81.6 Quel est donc l’acheteur ?
– Il y en a un à Jéricho et beaucoup à Jérusalem. Mais celui de Jéricho ! Ah ! C’est un rusé levantin, batteur d’or, usurier, brocanteur, entremetteur, un voleur sûrement, homicide peut-être... certainement poursuivi par Rome. Il se fait appeler Isaac pour paraître hébreu, mais son vrai nom est Diomède. Je le connais bien...
– Ça se voit ! » interrompt Simon le Zélote qui parle peu, mais observe tout. Et il demande :
« Comment as-tu fait pour si bien le connaître ?

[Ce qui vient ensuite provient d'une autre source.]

Lemma status_rule (Q : Z -> kernel -> Prop) k1 :
  k_mm k1 = k_mm k -> (forall m, status_out (with_ram m k1) -> Q 0 (with_ram m k1)) ->
  wp tn (if negb (addr =? 0) then copyout (p_pagetable x) addr (le_bytes 4 (u32 (p_xstate y))) else ret 0) Q k1.
Proof.
  intros E HQ. pose proof (mm_ram _ _ E) as Er. destruct (Z.eqb_spec addr 0) as [Ha|Ha]; cbn [negb].
  { apply wp_ret. assert (Ek : k1 = with_ram (ram k1) k1) by (unfold with_ram, ram; by destruct k1 as [? [] ? ? ?]).
    rewrite Ek. apply HQ. rewrite <- Ek. split; rewrite ?Er, ?E; [done|by intros ????..|done|done]. }
  destruct (wq_status _ _ _ _ _ _ _ _ _ Hpre Ha) as [[V1 V2 V3] S2 S3 S4].
  apply (copyout_rule Tp (p_pagetable x) l).
  - split; rewrite ?Er; try done. by eapply vm_ok_mm.
  - rewrite Er. exact S2.
  - intros m Hw. rewrite Er in Hw. apply HQ. change (ram (with_ram m k1)) with m. destruct Hw as [W1 W2 W3 W4 W5].
    change (Z.of_nat (length (le_bytes 4 (u32 (p_xstate y))))) with 4 in W5. destruct S2 as (R1 & R2 & R3).
    split; change (ram (with_ram m k1)) with m; [|exact W3| | |intros c _; apply W2|intros a _; apply W4].
    + unfold with_ram. kproj. cbn. by rewrite E.
    + intros q Q1 Q2. apply W5; [done|]. intros a A <-. revert Q2. apply S4. split; [lia|by apply R3].
    + intros q Q1 Q2. apply W5; [done|]. intros a A. by apply Q2.
Qed.

Lemma status_space k1 : status_out k1 -> proc_space k1 Tc (p_pagetable y) l (p_sz y) /\
  frames (ram k1) Tc (pages_from 0 (upages (p_sz y))) = frames (ram k) Tc (pages_from 0 (upages (p_sz y))).
Proof.
  intros [O1 O2 O3 _ _ _]. destruct (wq_space _ _ _ _ _ _ _ _ _ Hpre) as [V S1 S2 S3 S4].
  destruct (vm_ok_keep k k1 Tc _ l l V) as [V' Hl]; [by eapply free_pages_ext; [apply V|..]|done| |].
  { intros c Hc. apply O3; [by eapply table_page; [apply V|]|]. right. by left. }
  destruct (owned_keep _ (ram k1) _ _ l _ S3 ltac:(done) Hl) as [Ef Ho]. split; [|done]. split; [done|done| |done|].
  - intros va. unfold valid. rewrite Hl. apply S2.
  - intros va. unfold valid. rewrite Hl. apply S4.
Qed.

(** Freeing the child leaves the memory of the parent alone. *)
Lemma keep_user_byte k1 m a : addr <> 0 -> is_user (ram k) Tp a -> (forall c, is_table Tp c -> same_page (ram k) (ram k1) c) ->
  (forall q, q mod PGSIZE = 0 -> ~ proc_pages (ram k) Tc y q -> same_page (ram k1) m q) -> ubyte m Tp a = ubyte (ram k1) Tp a.
Proof.
  intros Ha Hu H1 H2. destruct (wq_status _ _ _ _ _ _ _ _ _ Hpre Ha) as [[V1 V2 V3] S2 S3 S4].
  destruct (pt_ok_ext _ _ _ _ (vo_pt _ _ _ _ V1) H1) as [P1 P2].
  destruct (pt_ok_ext (ram k1) m _ _ P1) as [_ P3].
  { intros c Hc. apply H2; [by eapply table_page; [apply V1|]|by apply S3]. }
  pose proof Hu as [U1 U2]. destruct (pg_spec a ltac:(lia)) as (G1 & G2 & G3). destruct (V2 (pg a)) as ([F1 _] & _); [lia|done|done|].
  apply (ubyte_keep _ _ _ (pg a)); [done|lia|by rewrite P3|]. unfold frame. rewrite P2. apply H2; [done|]. by apply S4.
Qed.

(** The child found: everything until its lock is released. *)
Lemma reap_rule s0 (Q : unit -> kernel -> Prop) k1 :
  sync_ok s0 -> lock_free s0 L_kmem -> inside s0 np (procs k) (k_fs k) (k_fi k) (k_ms k) k1 -> status_out k1 ->
  (forall k', inside s0 np (alter free_proc np (procs k)) (k_fs k) (k_fi k) (k_ms k) k' ->
     (forall s', quiet (set_procs (procs k') (k_sy k)) s' -> sy_procs s' = procs k' -> reaped k x np y Tp Tc l addr (set_sy s' k')) -> Q tt k') ->
  wp tn (freeproc np) Q k1.
Proof.
  intros Hok Hlk HI Hs HQ. pose proof (wq_child _ _ _ _ _ _ _ _ _ Hpre) as Hy. destruct (wq_tf _ _ _ _ _ _ _ _ _ Hpre) as (T1 & T2 & T3 & T4).
  destruct (status_space k1 Hs) as [Hsp Ef]. pose proof (pt_root _ _ _ (vo_pt _ _ _ _ (ps_vm _ _ _ _ _ Hsp))) as Hr.
  pose proof (page_ok_pos _ (pt_page _ _ _ (vo_pt _ _ _ _ (ps_vm _ _ _ _ _ Hsp)) _ _ Hr)).
  pose proof (alter_id_at (fun x => x) _ _ _ Hy eq_refl) as Eid. rewrite <- Eid in HI.
  eapply (freeproc_rule s0 np Hok (procs k) y Hy (fun x => x) _ _ _ l
    (fun q => is_table Tc q \/ q ∈ frames (ram k) Tc (pages_from 0 (upages (p_sz y))))); [exact HI|exact Hlk|exact T1|exact T2|tauto| |].
  - right. split; [lia|]. exists Tc. split; [done|]. by rewrite Ef.
  - intros k' HI' [(l' & F1 & F2) F3]. apply HQ; [exact HI'|]. intros s' Hq Hp. destruct HI' as [_ I2 I3 I4 I5].
    destruct Hs as [O1 O2 O3 O4 O5 O6].
    assert (Ep : procs (set_sy s' k') = alter free_proc np (procs k)) by (unfold procs at 1; kproj; rewrite Hp; exact I2).
    split; rewrite ?Ep; try done.
    + rewrite I2 in Hq. exact Hq.
    + exists l'. split; [done|]. intros q. rewrite F2. unfold proc_pages. tauto.
    + intros q Q1 Q2 Q3 Q4. change (ram (set_sy s' k')) with (ram k'). eapply same_page_trans; [by apply O4|].
      unfold proc_pages in Q3. apply F3; [done|tauto..].
    + intros a A1 A2. rewrite <- (O6 a A1 A2). change (ram (set_sy s' k')) with (ram k').
      apply (keep_user_byte k1); [done..|by intros c; apply O5|]. intros q Q1 Q2. apply F3; unfold proc_pages in Q2; tauto.
Qed.

(** The scan, with the lock of [p] held. *)
Section scan.
Context (s1 : sync).
Hypothesis Hq1 : quiet (k_sy k) s1.
Hypothesis Hp1 : sy_procs s1 = procs k.
Abbreviation s0 := (sy_acquire (L_proc p) s1).

Lemma scan_ok : sync_ok s0.
Proof. apply sync_ok_acquire. eapply quiet_sync_ok; [exact Hq1|apply Hpre]. Qed.

Lemma scan_free j z : procs k !! j = Some z -> j <> p -> lock_free s0 (L_proc j).
Proof.
  intros Hz Hj. apply lock_free_acquire; [congruence|]. eapply quiet_lock_free; [exact Hq1|].
  destruct (wq_free _ _ _ _ _ _ _ _ _ Hpre) as [Hn Hf]. apply Hf. rewrite <- Hn. by apply lookup_lt_Some in Hz.
Qed.

Lemma scan_own : lock_free s1 (L_proc p).
Proof.
  eapply quiet_lock_free; [exact Hq1|]. destruct (wq_free _ _ _ _ _ _ _ _ _ Hpre) as [Hn Hf]. apply Hf. rewrite <- Hn.
  eapply lookup_lt_Some, (wq_proc _ _ _ _ _ _ _ _ _ Hpre).
Qed.

Lemma found_rule s' rest hk (Q : Z + bool -> kernel -> Prop) :
  quiet s0 s' -> sy_procs s' = procs k ->
  (forall k', reaped k x np y Tp Tc l addr k' -> Q (inl (p_pid y)) k') ->
  wp tn (wait_scan (np :: rest) p addr hk) Q (set_sy s' k).
Proof.
  intros Hq Hp HQ. cbn [wait_scan]. pose proof (wq_child _ _ _ _ _ _ _ _ _ Hpre) as Hy. pose proof scan_ok as Hok.
  assert (Ey : proc_at (set_sy s' k) np = y) by (unfold proc_at, procs; kproj; by rewrite Hp, Hy).
  apply wp_bind, wp_gets. rewrite Ey, bool_decide_true by apply (wq_parent _ _ _ _ _ _ _ _ _ Hpre).
  pose proof (scan_free np y Hy (not_eq_sym child_other)) as Hf.
  apply wp_bind, wp_acquire; [by eapply quiet_lock_free|]. set (k2 := set_sy _ _).
  assert (HI : inside s0 np (procs k) (k_fs k) (k_fi k) (k_ms k) k2).
  { split; try done. rewrite <- Hp1. change (set_procs (sy_procs s1) s0) with s0. by apply quiet_acquire. }
  assert (Em : k_mm k2 = k_mm k) by done. clearbody k2. apply wp_bind, wp_gets.
  assert (Ey2 : proc_at k2 np = y) by (by rewrite (inside_proc _ _ _ _ _ _ _ _ HI), Hy).
  assert (Ex2 : proc_at k2 p = x) by (by rewrite (inside_proc _ _ _ _ _ _ _ _ HI), (wq_proc _ _ _ _ _ _ _ _ _ Hpre)).
  rewrite Ey2, bool_decide_true by apply (wq_zombie _ _ _ _ _ _ _ _ _ Hpre). apply wp_bind, wp_gets. rewrite Ex2.
  apply wp_bind, status_rule; [done|]. intros m Hs. cbn [Z.ltb Z.compare].
  apply wp_bind, (reap_rule s0); [done| |by apply inside_ram|done|].
  { apply lock_free_acquire; [done|]. eapply quiet_lock_free; [exact Hq1|]. apply Hpre. }
  intros k3 HI3 HR. apply wp_bind, (inside_release_rule _ _ Hok _ _ _ _ _ _ HI3 Hf). intros s2 Hq2 Hp2.
  assert (Hqp : quiet (set_procs (procs k3) (k_sy k)) (set_procs (procs k3) s1)) by (by apply quiet_same_procs).
  rewrite <- (in_procs _ _ _ _ _ _ _ HI3) in Hq2, Hp2.
  apply wp_bind, (wp_release _ (set_procs (procs k3) s1)).
  - destruct (quiet_sync_ok _ _ Hq1 (wq_ok _ _ _ _ _ _ _ _ _ Hpre)). by split.
  - apply scan_own.
  - exact Hq2.
  - intros s3 Hq3 Hp3. apply wp_ret, HQ. change (set_sy s3 (set_sy s2 k3)) with (set_sy s3 k3). apply HR; [by etransitivity|].
    rewrite Hp3. exact Hp2.
Qed.

Lemma scan_rule n i s' hk (Q : Z + bool -> kernel -> Prop) :
  (i <= np < i + n)%nat -> quiet s0 s' -> sy_procs s' = procs k ->
  (forall k', reaped k x np y Tp Tc l addr k' -> Q (inl (p_pid y)) k') ->
  wp tn (wait_scan (seq i n) p addr hk) Q (set_sy s' k).
Proof.
  revert i s' hk. induction n as [|n IH]; intros i s' hk Hi Hq Hp HQ; [lia|]. cbn [seq].
  destruct (decide (i = np)) as [->|Hne]; [by apply found_rule|]. cbn [wait_scan].
  destruct (lookup_lt_is_Some_2 (procs k) i) as [z Hz]. { pose proof (lookup_lt_Some _ _ _ (wq_child _ _ _ _ _ _ _ _ _ Hpre)). lia. }
  assert (Ez : forall s, sy_procs s = procs k -> proc_at (set_sy s k) i = z).
  { intros s Hs. unfold proc_at, procs. kproj. by rewrite Hs, Hz. }
  apply wp_bind, wp_gets. rewrite Ez by done. case_bool_decide as Hpar; [|apply IH; [lia|done..]].
  assert (i <> p). { intros ->. pose proof (wq_proc _ _ _ _ _ _ _ _ _ Hpre) as Hx. rewrite Hz in Hx. injection Hx as ->.
    by apply (wq_self _ _ _ _ _ _ _ _ _ Hpre). }
  assert (Hf : lock_free s' (L_proc i)) by (eapply quiet_lock_free; [exact Hq|by eapply scan_free]).
  apply wp_bind, wp_acquire; [done|]. apply wp_bind, wp_gets. kproj.
  change (set_sy (sy_acquire (L_proc i) s') (set_sy s' k)) with (set_sy (sy_acquire (L_proc i) s') k). rewrite Ez by done.
  rewrite bool_decide_false.
  2:{ pose proof (wq_first _ _ _ _ _ _ _ _ _ Hpre i ltac:(lia)) as Hn. unfold proc_at in Hn. rewrite Hz in Hn. by apply Hn. }
  apply wp_bind, (wp_release _ s'); [eapply quiet_sync_ok; [exact Hq|apply scan_ok]|done|done|].
  intros s2 Hq2 Hp2. apply IH; [lia|by etransitivity|by rewrite Hp2|done].
Qed.

End scan.

End reap.

Lemma wait_rule {tn : turn} k p x np y Tp Tc l addr (Q : Z -> kernel -> Prop) : wait_pre k p x np y Tp Tc l addr ->
  (forall k', reaped k x np y Tp Tc l addr k' -> Q (p_pid y) k') -> wp tn (wait addr) Q k.
Proof.
  intros Hpre HQ. unfold wait. apply wp_bind, (wp_curproc p); [apply Hpre|apply Hpre|]. intros s1 Hq1 Hp1.
  apply wp_bind, wp_acquire; [by eapply scan_own|]. apply wp_wait_loop, wp_bind. kproj.
  change (set_sy (sy_acquire (L_proc p) s1) (set_sy s1 k)) with (set_sy (sy_acquire (L_proc p) s1) k).
  eapply scan_rule; [exact Hpre|exact Hq1|exact Hp1| |done|exact Hp1|intros k' Hr; by apply wp_ret, HQ].
  destruct (wq_free _ _ _ _ _ _ _ _ _ Hpre) as [Hn _]. pose proof (lookup_lt_Some _ _ _ (wq_child _ _ _ _ _ _ _ _ _ Hpre)) as Hl.
  unfold procs in Hl. lia.
Qed.

(** C14: when a child has exited, [wait] returns its number and stores its
    status at the address, if one is given, and nothing else in the memory of
    the parent; the entry of the first such child is unused again and its
    trapframe, its tables and its pages are free, each once, like the pages
    that were free before; all other memory is as it was and all locks are
    released. *)
Theorem wait_reaps k p x np y Tp Tc l addr : wait_pre k p x np y Tp Tc l addr ->
  exists k', (forall e, wait addr e k = Ret (p_pid y) e k') /\ reaped k x np y Tp Tc l addr k'.
Proof.
  intros Hpre. destruct (wp_exact (wait addr) (fun r k' => r = p_pid y /\ reaped k x np y Tp Tc l addr k') k) as (r & k' & H1 & -> & H2);
    [|by exists k']. eapply wait_rule; eauto.
Qed.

– Mais... tu sais... Pour faire plaisir à des amis influents. Je suis allé le voir... et j’ai fait des affaires... Nous, au Temple... tu sais...
– Oui !... Vous faites tous les métiers », conclut Simon avec une froide ironie.
Judas rougit, mais se tait.
« Peut-il acheter ? demande Jésus.
– Je crois. L’argent ne lui manque jamais. Bien sûr, il faut savoir vendre car c’est un grec astucieux et s’il se rend compte qu’il a affaire à une personne honnête, à une... colombe qui sort du nid, il la plume à souhait. Mais s’il a affaire à un vautour comme lui...
– Vas-y toi, Judas. Tu es le type qu’il faut. Tu as la ruse du renard et la rapacité du vautour. Oh ! Pardonne-moi, Maître. J’ai parlé avant toi ! Ajoute Simon le Zélote.
– Je suis de ton avis et je dis donc à Judas d’y aller. Jean, accompagne-le, nous nous retrouverons au coucher du soleil. Le lieu du rendez-vous sera près de la place du marché. Va et fais pour le mieux. »
Judas se lève aussitôt. Jean a les yeux implorants d’un petit chien que l’on chasse. Mais Jésus a repris la conversation avec les bergers et ne s’en aperçoit pas. Et Jean se met en route à la suite de Judas.
Détail
Jean est emprisonné par Hérode. Il y a moyen de le libérer moyennant une certaine somme. Jésus parle alors des bijoux d'Aglaé à Jésus, donnés dans l'EMV 79.